Jokowi memang belum tahu persis poin mana saja yang akan diubah dari PP itu. Tapi, arah
perubahan aturan justru memberi kemudahan bagi koruptor untuk medapat remisi.
Poin itu rupanya yang tidak disetujui oleh Jokowi. Meski belum tahu secara lengkap, ulasan
di berbagai media massa cukup memberinya informasi atas rencana perubahan aturan itu.
Hal itu disampaikan Jokowi saat bertemu pakar hukum di Istana Kepresidenan untuk
mendengar masukan dari para ahli tersebut terkait perbaikan sistem hukum yang ada. Pada
kesempatan itu Presiden menegaskan perlunya dilakukan reformasi hukum.
Dalam pertemuan itu, sedikitnya ada 22 pakar hukum yang hadir. Di antaranya mantan Wakil
Ketua MK Harjono, Mantan Hakim MK Maruara Siahaan, Ketua Pusat Studi Konstitusi Saldi
Isra, Pakar Hukum Tata Negara Refly Harun, Mantan Ketua MK Mahfud MD, Mantan Ketua
PPATK Yunus Husein, dan dan mantan Wakil Ketua KPK Chandra Hamzah.
Menteri Hukum dan HAM Yasonna H Laoly mengundang para ahli hukum untuk membahas
mengenai revisi peraturan pemerintah (PP) mengenai pemberian remisi terhadap narapidana
kasus korupsi dan narkoba di Bogor, Jawa Barat.
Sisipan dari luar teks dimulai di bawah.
(* ===== verification/Start.v ===== *)
(** * From the addresses to the first answer

    A context knows the addresses its user gave.  [redisClusterConnect2] asks the nodes at these in
    turn for the slots of the cluster, until one answers; the first command for a slot of the answer
    then connects to the master of that slot and gives that master's reply. *)
From S2P Require Import Prelude Hiutil Crc16 Dict Goto Hiredis Cmddef Command Context Sds Fragment Split Nodes Topology Route Options Execute.
From S2P Require Import NodeProps Ownership TopoProps Script SlotMap SlotsReply Frame ExecProps Client Cluster.

(** ** Addresses *)
Lemma address_inj host port host' port' : 0 <= port -> 0 <= port' -> address host port = address host' port' ->
  host = host' /\ port = port'.
Proof.
  intros Hp Hp' E. assert (Hf : forall h p, 0 <= p -> find_last_byte ":" (address h p) = Some (length h)).
  { intros h p H0. unfold address. apply find_last_byte_app. by apply dec_no. }
  pose proof (Hf host port Hp) as E1. rewrite E, Hf in E1 by done. injection E1 as El.
  unfold address in E. apply app_inj_1 in E as [-> Ed]; [|done]. split; [done|].
  apply (app_inv_head (str ":")), (f_equal (dec_val 0)) in Ed. by rewrite !dec_val_dec in Ed.
Qed.

Section Start.
Context {W : Type} `{HiredisOps W} {sds : SdsOps} {laws : SdsLaws sds}.
Implicit Types (st : cstate W) (w : W) (d : dict bytes loc).

(** ** Nodes without connections *)

(** As [redisClusterSetOptionAddNode] makes them: no connection and no slaves. *)
Definition quiet (h : nheap) (p : loc) : Prop :=
  exists nd, h !! p = Some nd /\ n_con nd = None /\ n_acon nd = None /\ owned_slaves nd = [].
(** The guarded insertion of one child, as the loop writes it: [is_leaf]
    stands for [child->isLeaf()]. *)
Lemma candidate_spec (k : Z) (x : PairIndexDistance) (is_leaf : bool)
  (h : heap) (radius : float) :
  1 <= k -> heap_inv k h radius ->
  exists h' radius',
    (if SFltb (snd x) radius && is_leaf
     then insert_leaf_pair k x h radius else Ret (h, radius))
    = Ret (h', radius') /\
    heap_inv k h' radius' /\
    SFleb radius' radius = true /\
    radius_step k radius h' radius' /\
    heap_size h <= heap_size h'.
Proof.
  intros Hk Hinv.
  destruct (SFltb (snd x) radius && is_leaf) eqn:E.
  - apply andb_prop in E as [Hx _].
    destruct (insert_leaf_pair_spec k x h radius Hk Hinv Hx)
      as (h' & r' & dropped & Heq & Hinv' & Hle & Hlt & Hfull & _).
    exists h', r'. split; [exact Heq|]. split; [exact Hinv'|].
    split; [exact Hle|].
    assert (Hs : heap_size h <= heap_size h').
    { destruct Hinv as [_ [[Hl _]|[He _]]].
      - destruct (Hlt Hl) as [_ ->]. lia.
      - rewrite (Hfull He), He. lia. }
    split; [eapply heap_inv_radius_step; eassumption | exact Hs].
  - exists h, radius. split; [reflexivity|]. split; [exact Hinv|].
    split; [apply leb_refl; eapply heap_inv_radius_nonnan; eassumption|].
    split; [left; reflexivity | lia].
Qed.

End Candidate.

(** ** Every iteration of the nearest loop keeps the heap invariant *)

Section NearestInvariant.
Context {BV Geometry : Type}.
Variable Details_distance : Geometry -> BV -> float.
Context {Node : Type} `{NodeTag BV Node} `{PriorityQueue}.
Variable bvh : BVH Node.
Variable predicate : @NearestPredicate Geometry.
Import FloatOrder.

Lemma examine_children_inv (s : NearestState) tl tr cl cr dl dr h radius :
  1 <= getK predicate ->
  heap_inv (getK predicate) (st_heap s) (st_radius s) ->
  examine_children Details_distance bvh predicate s
    = Ret (tl, tr, cl, cr, dl, dr, h, radius) ->
  heap_inv (getK predicate) h radius /\
  SFleb radius (st_radius s) = true /\
  radius_step (getK predicate) (st_radius s) h radius.
Proof.
  intros Hk Hinv. unfold examine_children.
  destruct (SFltb (st_distance_node s) (st_radius s)).
  - destruct (deref bvh (st_node s)) as [node| |]; cbn [bind]; try discriminate.
    destruct (getRightChild bvh node) as [right| |]; cbn [bind];
      try discriminate.
    destruct (deref bvh (getNodePtr bvh (left_child node))) as [nl| |];
      cbn [bind]; try discriminate.
    destruct (deref bvh (getNodePtr bvh right)) as [nr| |]; cbn [bind];
      try discriminate.
    destruct (candidate_spec (getK predicate)
                (getLeafPermutationIndex nl,
                 distance Details_distance predicate nl)
                (isLeaf nl) (st_heap s) (st_radius s) Hk Hinv)
      as (h1 & r1 & E1 & Hinv1 & Hle1 & Hstep1 & Hs1).
    cbn [snd] in E1. rewrite E1. cbn [bind].
    destruct (candidate_spec (getK predicate)
                (getLeafPermutationIndex nr,
                 distance Details_distance predicate nr)
                (isLeaf nr) h1 r1 Hk Hinv1)
      as (h2 & r2 & E2 & Hinv2 & Hle2 & Hstep2 & Hs2).
    cbn [snd] in E2. rewrite E2. cbn [bind].
    intros [= <- <- <- <- <- <- <- <-].
    split; [exact Hinv2|]. split; [eapply leb_trans; eassumption|].
    eapply heap_inv_radius_step; [exact Hinv | exact Hinv2 | lia].
  - intros [= <- <- <- <- <- <- <- <-].
    split; [exact Hinv|].
    split; [apply leb_refl; eapply heap_inv_radius_nonnan; eassumption|].
    left. reflexivity.
Qed.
Yasonna mengatakan forum yang digelar dengan tema "Pembuatan Cetak Biru Pembangunan
Hukum Indonesia di bidang Hukum dan Rancangan Peraturan Pemerintah tentang Hak Warga
Binaan Permasyarakatan" itu dilakukan untuk mengakomodasi keinginan publik.
"Karena ramainya hiruk-pikuk, makanya kami undang para pakar di sini. Kami di sini
mencari titik tengah dari PP No 99 Tahun 2012 yang ada kekurangannya," ujar Yasonna pada
Jumat di Bogor, Jawa Barat (23/9/2016).

Harapannya, ujar Yasonna, setelah menjalani beberapa tahun hukuman di penjara, narapidana
korupsi baru dapat diberikan remisi. Akan tetapi, untuk sementara, para pakar menyepakati
pemberian remisi hanya dapat diberikan kepada narapidana kasus narkoba.
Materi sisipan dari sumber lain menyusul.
(** * TUMmer: anchor finder, random-match statistics, input naming and driver

    A shallow embedding of the parts of [process.c], [io.c] and [tummer.c]
    that the specification talks about, together with the properties that
    hold of them.

    Conventions.
    - [size_t] is a 64-bit unsigned integer: a [Z] in [0, 2^64) whose
      arithmetic is reduced with [wrap]; [int] is a 32-bit signed integer.
    - [double] is the kernel's binary64 [float]; the libm function [pow]
      is a parameter of the development.
    - An array is a list; a read outside of it is undefined behaviour in C
      and is the outcome [OutOfBounds] here. [exit] and [errx] are the
      outcome [Exit].
    - A [while] loop whose termination is not evident runs on fuel; running
      out of it is the outcome [OutOfFuel]. *)

From Stdlib Require Import ZArith List Bool Lia Ascii String.
From Stdlib Require Import Uint63 Floats.
Import ListNotations.

Local Open Scope Z_scope.

(** ** Machine integers *)

Definition SIZE_MAX : Z := 2 ^ 64 - 1.
Definition INT_MAX : Z := 2 ^ 31 - 1.

(** Reduction of an integer to [size_t]. *)
Definition wrap (z : Z) : Z := z mod 2 ^ 64.

(** Conversion of an [unsigned long] to [int] (the usual two's
    complement truncation). *)
Definition to_int (z : Z) : Z := (z + 2 ^ 31) mod 2 ^ 32 - 2 ^ 31.

Definition is_size (z : Z) : Prop := 0 <= z <= SIZE_MAX.

(** Conversion of a [size_t] to [double]. The values that reach it (loop
    counters, binomial coefficients, the subject length) are below 2^63,
    where [of_uint63] is the correctly rounded conversion. *)
Definition double_of_size (z : Z) : float :=
  PrimFloat.of_uint63 (Uint63.of_Z z).

(** ** Outcomes of a run *)

Inductive outcome (A : Type) : Type :=
| Done (a : A)
| OutOfBounds
| OutOfFuel
| Exit (status : Z).

Arguments Done {A} a.
Arguments OutOfBounds {A}.
Arguments OutOfFuel {A}.
Arguments Exit {A} status.

Definition bind {A B : Type} (m : outcome A) (k : A -> outcome B) : outcome B :=
  match m with
  | Done a => k a
  | OutOfBounds => OutOfBounds
  | OutOfFuel => OutOfFuel
  | Exit status => Exit status
  end.

Notation "x <- m ;; k" := (bind m (fun x => k))
  (at level 61, m at next level, right associativity).

(** The run came to an end: it returned, or it read outside an array. *)
Definition halts {A : Type} (m : outcome A) : Prop :=
  match m with
  | Done _ | OutOfBounds => True
  | OutOfFuel | Exit _ => False
  end.

(** An array read: [a[idx]]. *)
Definition read {A : Type} (a : list A) (idx : Z) : outcome A :=
  if (0 <=? idx) && (idx <? Z.of_nat (List.length a))
  then match nth_error a (Z.to_nat idx) with
       | Some v => Done v
       | None => OutOfBounds
       end
  else OutOfBounds.

(** ** process.c: random-match statistics *)

(** The body of the [for] loop of [binomial_coefficient], run [cnt] times
    from the counter [i]. *)
Fixpoint binomial_loop (cnt : nat) (n k i res : Z) : Z :=
  match cnt with
  | O => res
  | S c =>
      let res := wrap (res * wrap (wrap (n - k) + i)) in
      let res := res / i in
      binomial_loop c n k (i + 1) res
  end.

Definition binomial_coefficient (n k : Z) : Z :=
  if (n <=? 0) || (k >? n) then 0
  else if (k =? 0) || (k =? n) then 1
  else
    let k := if k >? wrap (n - k) then wrap (n - k) else k in
    binomial_loop (Z.to_nat k) n k 1 1.

(** The exact binomial coefficient, by Pascal's rule. *)
Fixpoint choose (n k : nat) : nat :=
  match n, k with
  | _, O => 1
  | O, S _ => 0
  | S n', S k' => (choose n' k' + choose n' k)%nat
  end.

Section Statistics.

(** [pow] of the C library. *)
Variable pow : float -> float -> float.

Local Open Scope float_scope.

(** The [for] loop of [shuprop], run at most [cnt] times from [k]; the
    [break] leaves it with the saturated sum. *)
Fixpoint shuprop_loop (cnt : nat) (x : Z) (p : float) (l : Z)
         (k : Z) (s : float) : float :=
  match cnt with
  | O => s
  | S c =>
      let xx := double_of_size x in
      let ll := double_of_size l in
      let kk := double_of_size k in
      let t := pow p kk * pow (0.5 - p) (xx - kk) in
      let s := s + pow 2 xx * (t * pow (1 - t) ll)
                   * double_of_size (binomial_coefficient x k) in
      if 1.0 <=? s then 1.0
      else shuprop_loop c x p l (k + 1)%Z s
  end.

Definition shuprop (x : Z) (p : float) (l : Z) : float :=
  shuprop_loop (Z.to_nat (x + 1)) x p l 0%Z 0.0.

(** The [while] loop of [minAnchorLength]. *)
Fixpoint minAnchorLength_loop (fuel : nat) (p g : float) (l : Z)
         (x : Z) (prop : float) : outcome Z :=
  match fuel with
  | O => OutOfFuel
  | S f =>
      if prop <? 1 - p
      then minAnchorLength_loop f p g l (wrap (x + 1)) (shuprop x (g / 2) l)
      else Done x
  end.

Definition minAnchorLength (fuel : nat) (p g : float) (l : Z) : outcome Z :=
  minAnchorLength_loop fuel p g l 1%Z 0.0.

End Statistics.

(** A stand-in for libm's [pow] on the arguments [shuprop] passes to it
    (integral, non-negative exponents): repeated multiplication. It is used
    to run the definitions on concrete inputs only. *)
Fixpoint pow_nat (b : float) (e : nat) : float :=
  match e with
  | O => 1%float
  | S e' => (b * pow_nat b e')%float
  end.

(** The integral part of a non-negative [double]. *)
Definition trunc (f : float) : Z :=
  match Prim2SF f with
  | S754_finite false m e => Z.shiftl (Zpos m) e
  | _ => 0
  end.

Definition pow_int (b e : float) : float := pow_nat b (Z.to_nat (trunc e)).

(** ** printf conversions *)

Definition digit (d : Z) : ascii := ascii_of_nat (48 + Z.to_nat d).

(** The decimal digits of [v], most significant first, in front of [acc]. *)
Fixpoint digits (fuel : nat) (v : Z) (acc : string) : string :=
  match fuel with
  | O => acc
  | S f =>
      let acc := String (digit (v mod 10)) acc in
      if v / 10 =? 0 then acc else digits f (v / 10) acc
  end.

(** [%zu]: a [size_t] has at most 20 decimal digits. *)
Definition dec (v : Z) : string := digits 20 v EmptyString.

Fixpoint spaces (n : nat) : string :=
  match n with
  | O => EmptyString
  | S n' => String " " (spaces n')
  end.

(** [%<width>zu]: padded with spaces on the left up to the minimum field
    width, never truncated. *)
Definition fmt_zu (width : nat) (v : Z) : string :=
  let d := dec v in
  String.append (spaces (width - String.length d)) d.

Definition newline : string := String (ascii_of_nat 10) EmptyString.

(** ["%8zu  %8zu  %8zu\n"] *)
Definition match_line (a b c : Z) : string :=
  String.append (fmt_zu 8 a)
    (String.append "  " (String.append (fmt_zu 8 b)
       (String.append "  " (String.append (fmt_zu 8 c) newline)))).

(** ["%zu %zu %zu\n"] *)
Definition plain_line (a b c : Z) : string :=
  String.append (fmt_zu 0 a)
    (String.append " " (String.append (fmt_zu 0 b)
       (String.append " " (String.append (fmt_zu 0 c) newline)))).

(** The value a string of decimal digits denotes. *)
Fixpoint dec_value (acc : Z) (s : string) : Z :=
  match s with
  | EmptyString => acc
  | String c s' => dec_value (10 * acc + (Z.of_nat (nat_of_ascii c) - 48)) s'
  end.

(** ** esa.h, global.h: declarations used by the anchor finder *)

(** [lcp_inter_t]: the fields [l], [i] and [j] of an LCP interval. *)
Record lcp_inter_t : Type := {
  lcp_l : Z;
  lcp_i : Z;
  lcp_j : Z
}.

(** [esa_s]: the fields [S], [SA] and [len] of the index. *)
Record esa_s : Type := {
  esa_S : list ascii;
  esa_SA : list Z;
  esa_len : Z
}.

(** The process-wide variables of [tummer.c]. *)
Record globals : Type := {
  FLAGS : Z;
  RANDOM_ANCHOR_PROP : float;
  MIN_LENGTH : Z
}.

(** ** process.c: the anchor finder *)

(** The inner [while] loop of [dist_anchor]: the left extension. Its
    condition reads [query[this_pos_Q - 1]] and [C->S[this_pos_S - 1]]
    once [this_pos_Q > 0] holds. *)
Fixpoint left_extend (fuel : nat) (query S : list ascii)
         (this_pos_S this_pos_Q this_length : Z) : outcome (Z * Z * Z) :=
  match fuel with
  | O => OutOfFuel
  | S f =>
      if 0 <? this_pos_Q then
        a <- read query (wrap (this_pos_Q - 1)) ;;
        b <- read S (wrap (this_pos_S - 1)) ;;
        if Ascii.eqb a b
        then left_extend f query S (wrap (this_pos_S - 1))
                         (wrap (this_pos_Q - 1)) (wrap (this_length + 1))
        else Done (this_pos_S, this_pos_Q, this_length)
      else Done (this_pos_S, this_pos_Q, this_length)
  end.

(** The left extension as the specification words it: it also requires
    [pos_S > 0] before it compares. *)
Fixpoint left_extend_guarded (fuel : nat) (query S : list ascii)
         (pos_S pos_Q L : Z) : outcome (Z * Z * Z) :=
  match fuel with
  | O => OutOfFuel
  | S f =>
      if (0 <? pos_Q) && (0 <? pos_S) then
        a <- read query (pos_Q - 1) ;;
        b <- read S (pos_S - 1) ;;
        if Ascii.eqb a b
        then left_extend_guarded f query S (pos_S - 1) (pos_Q - 1) (L + 1)
        else Done (pos_S, pos_Q, L)
      else Done (pos_S, pos_Q, L)
  end.

Section AnchorFinder.

(** [pow] of the C library. *)
Variable pow : float -> float -> float.

(** [get_match_cached] of esa.c: the lookup in the index for the query
    suffix it is handed and the length of that suffix. *)
Variable get_match_cached : esa_s -> list ascii -> Z -> lcp_inter_t.

(** What one iteration of the main loop computes up to the [if]. *)
Definition lookup (C : esa_s) (query : list ascii) (query_length : Z)
           (this_pos_Q : Z) : lcp_inter_t :=
  get_match_cached C (skipn (Z.to_nat this_pos_Q) query)
                   (wrap (query_length - this_pos_Q)).

Definition initial_length (inter : lcp_inter_t) : Z :=
  if lcp_l inter <=? 0 then 0 else wrap (lcp_l inter).

Definition extended (C : esa_s) (query : list ascii) (query_length : Z)
           (this_pos_Q : Z) : outcome (Z * Z * Z) :=
  let inter := lookup C query query_length this_pos_Q in
  sa <- read (esa_SA C) (lcp_i inter) ;;
  left_extend (S (Z.to_nat this_pos_Q)) query (esa_S C)
              (wrap sa) this_pos_Q (initial_length inter).

(** One iteration of the main loop: the lines it prints and the cursor
    it leaves. *)
Definition anchor_step (C : esa_s) (query : list ascii) (query_length : Z)
           (threshold : Z) (this_pos_Q : Z) : outcome (list string * Z) :=
  let inter := lookup C query query_length this_pos_Q in
  r <- extended C query query_length this_pos_Q ;;
  let '(this_pos_S, this_pos_Q, this_length) := r in
  let out :=
    if (lcp_i inter =? lcp_j inter) && (threshold <=? this_length)
    then [match_line (wrap (this_pos_S + 1)) (wrap (this_pos_Q + 1))
                     this_length]
    else [] in
  Done (out, wrap (this_pos_Q + wrap (this_length + 1))).

(** The main loop, [while (this_pos_Q < query_length)]. *)
Fixpoint anchor_loop (fuel : nat) (C : esa_s) (query : list ascii)
         (query_length : Z) (threshold : Z) (this_pos_Q : Z)
  : outcome (list string) :=
  if this_pos_Q <? query_length then
    match fuel with
    | O => OutOfFuel
    | S f =>
        r <- anchor_step C query query_length threshold this_pos_Q ;;
        rest <- anchor_loop f C query query_length threshold (snd r) ;;
        Done (fst r ++ rest)
    end
  else Done [].

(** The iterations of the main loop from a cursor on, as a relation: the
    lines they print, one iteration after the other. *)
Inductive iterations (C : esa_s) (query : list ascii) (query_length : Z)
          (threshold : Z) : Z -> list string -> Prop :=
| iterations_end (q : Z) :
    query_length <= q ->
    iterations C query query_length threshold q []
| iterations_step (q q' : Z) (out rest : list string) :
    q < query_length ->
    anchor_step C query query_length threshold q = Done (out, q') ->
    iterations C query query_length threshold q' rest ->
    iterations C query query_length threshold q (out ++ rest).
"Tadi disepakati ada titik tengah yang besok bisa dirumuskan, yaitu narapidana narkoba. Tapi
bukan bandarnya, kalau bandarnya harus dihukum berat. Jadi ada pemberian harapan bagi
pengguna," ujar politikus PDI Perjuangan itu.
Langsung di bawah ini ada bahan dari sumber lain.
(** X10: whatever the state, an operation of the list that returns has
    freed no node, has changed neither the key nor the payload of a node,
    and has left alone every reference that carried a deletion mark. *)
Theorem X10_list_never_rewrites_nodes l m (op : list_op) (n : nat) (a : answer) m' :
  run_list_op n l op m = Ok (a, m') ->
  length (heap m) <= length (heap m') /\
  forall x nd, heap m !! x = Some nd ->
    exists nd', heap m' !! x = Some nd' /\
      key nd' = key nd /\ data nd' = data nd /\
      (marked_ (next nd) = true -> next nd' = next nd).
Proof.
  intros Hrun.
  destruct (keepsL_run_list_op (length (heap m)) l op n m a m' ltac:(lia) Hrun) as [Hl Hst].
  split; [exact Hl|]. intros x nd Hx. apply (Hst x nd); [|exact Hx].
  eapply lookup_lt_Some; eauto.
Qed.

(** X11: on every chain from head to tail, with marked inner nodes or
    without, the keys of the sentinels are visible through the reads:
    [contains(0)] is true, [get(0)] returns the payload of head, and
    [get(UINT64_MAX)] returns the payload of tail unless the node before
    tail is marked. *)
Theorem X11_list_sentinel_keys_read l m hd tl cs (n : nat) :
  Lshape l m hd tl cs ->
  length cs + 2 <= n ->
  exists nh nt,
    heap m !! hd = Some nh /\ heap m !! tl = Some nt /\
    contains n l 0 m = Ok (true, m) /\
    get n l 0 m = Ok (Some (data nh), m) /\
    get n l UINT64_MAX m
    = Ok (if markL (heap m) (end_of hd cs) then None else Some (data nt), m).
Proof. intros H Hn. apply list_sentinels_visible; assumption. Qed.

(** X12: the key of tail as an argument of the writers.  On a well-formed
    list [add(UINT64_MAX, v)] takes tail for a duplicate: it answers false,
    changes no node and returns without [leaveEpoch].  [remove(UINT64_MAX)]
    answers true: it marks tail, unlinks it from the last node and retires
    it; after that [contains] of a key above the stored ones is false, and
    [get] and [add] of such a key follow a null pointer. *)
Theorem X12_list_tail_key_writes l m hd tl cs (v : T) (n : nat) :
  Lrep l m hd tl cs ->
  nxL (heap m) tl = Some (None, false) ->
  length (heap m) < n ->
  add n l UINT64_MAX v m = Ok (false, MkMem (heap m) (EnterEpoch thread_id :: calls m)) /\
  exists m',
    remove n l UINT64_MAX m = Ok (true, m') /\
    retired (calls m') = Some tl :: retired (calls m) /\
    nxL (heap m') tl = Some (None, true) /\
    nxL (heap m') (end_of hd cs) = Some (None, false) /\
    forall k w, (0 < k)%Z -> Forall (fun j => (j < k)%Z) (Lcontents m cs).*1 ->
      contains n l k m' = Ok (false, m') /\
      get n l k m' = Fault /\
      add n l k w m' = Fault.
Proof.
  intros H Htl Hn. split; [apply (list_add_tail_key l m hd tl cs v n H); lia|].
  eexists. split; [apply (list_remove_tail_key l m hd tl cs n H Htl); lia|].
  split; [reflexivity|]. cbn [heap].
  destruct (without_tail_chain l m hd tl cs H) as (_ & Hend & _).
  split; [|split; [exact Hend|]].
  - unfold heap_without_tail. rewrite nxL_updL_ne.
    + apply nxL_updL_eq. eapply nxL_lt; eauto.
    + pose proof (Lrep_NoDup _ _ _ _ _ H) as Hnd.
      rewrite app_comm_cons in Hnd. apply NoDup_app in Hnd as (_ & Hd & _).
      intros E. apply (Hd tl); [rewrite E; apply end_of_elem|set_solver].
  - intros k w Hk Hall.
    apply (list_after_tail_removed l m hd tl cs n _ k w H Hk Hall Hn).
Qed.

End ListProperties.

(** * Further properties of Skiplist.h *)

Section SkipListProperties.
Import LockFreeSkipList.
Context {T : Type}.
Implicit Types (m : mem T) (sl : SkipList) (h : list (SNodeBase T)).

(** X13: the constructor of the skip list allocates the two sentinels and
    leaves a well-formed, tidy skip list that holds no key: [popMin]
    returns nothing, every key below that of tail is reported absent by
    [contains] and [get], and [remove] of it answers false. *)
Theorem X13_new_skiplist_is_empty (cl : list epoch_call) :
  exists sl m,
    new_SkipList (MkMem (T := T) [] cl) = Ok (sl, m) /\
    SLrep sl m 0 1 (fun _ => []) /\ SLtidy (fun _ : nat => @nil addr) /\
    SLcontents m (fun _ => []) = [] /\
    length (heap m) = 2 /\ calls m = cl /\
    popMin 2 sl m = Ok (None, m) /\
    forall k, (0 <= k < UINT64_MAX)%Z ->
      contains 2 sl k m = Ok (false, m) /\
      get 2 sl k m = Ok (None, m) /\
      exists m', remove 2 sl k m = Ok (false, m') /\ heap m' = heap m.
Proof.
  destruct (new_SkipList_ok (T := T) cl) as (sl & m & Hnew & H & Hcalls & Hlen).
  assert (SLtidy (fun _ : nat => @nil addr)) as Ht by (intros lv a _ Ha; exact Ha).
  exists sl, m. split; [exact Hnew|]. split; [exact H|]. split; [exact Ht|].
  split; [reflexivity|]. split; [exact Hlen|]. split; [exact Hcalls|].
  split; [apply (popMin_empty sl m 0 1 (fun _ => []) 2 H); [reflexivity|lia]|].
  intros k Hk.
  rewrite (skip_contains_run sl m 0 1 _ k 2 H Ht ltac:(lia) ltac:(lia)).
  rewrite (skip_get_run sl m 0 1 _ k 2 H Ht ltac:(lia) ltac:(lia)).
  split; [reflexivity|]. split; [reflexivity|].
  destruct (skip_remove_contents sl m 0 1 _ k 2 H Hk ltac:(lia))
    as (m' & ch' & Hrun & _ & _ & _ & _ & _ & Habs & _).
  exists m'. split; [exact Hrun|]. apply Habs.
  unfold SLcontents, SLpairs. simpl. apply not_elem_of_nil.
Qed.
Sedangkan remisi narapidana kasus korupsi hingga kini masih dalam tahap pembahasan.
"Kalau untuk korupsi kita tahan dulu, karena masih ada pembicaraan yang lebih mendalam,"
kata dia.
Yasonna mengatakan pemberian remisi terhadap koruptor harusnya dilakukan oleh hakim
saat menentukan vonis di pengadilan. Dan remisi diberikan setelah narapidana tersebut
menjalani masa tahanan sekian tahun.
"Hakim yang harus membuat putusan tidak memberikan remisi karena pencabutan hak ada
pada hakim," kata mantan anggota DPR RI itu. Namun, kata Yasonna, untuk memutuskan
layak dan tidaknya terdakwa kasus narkoba maupun korupsi mendapat remisi, harus tetap
didasari oleh undang-undang.
SARAN
1. Kementerian Hukum dan HAM harus berhati-hati untuk menggampangkan pemberian
remisi. Pemberian remisi harus lebih ketat. Tujuannya, agar narapidana yang
mendapatkan remisi betul-betul orang yang pantas mendapatkannya. Jangan sampai
narapidana korupsi mudah memperoleh remisi.
2. Harus ada perbedaan perhitungan remisi antara kasus kriminal biasa dan kasus luar
biasa, seperti korupsi, narkoba, dan terorisme. Keputusan remisi ini juga sesuai
dengan pemantauan yang dilakukan Tim Pengawas Pemasyarakatan (TPP). Melalui
TPP jangan ada diskriminasi sekarang ini dan jangan sampai bertentangan dengan
undang-undang yang di atasnya.
3. Revisi aturan secepatnya diterapkan tahun ini. Masih terdapat ada perbaikan dan
diskusi yang harus dilakukan untuk penyempurnaan aturan. Cara yang dapat

dilakukan antara lain dengan mengundang undang para pakar untuk mencari titik
tengah dari PP No 99 Tahun 2012 yang masih banyak kekurangannya.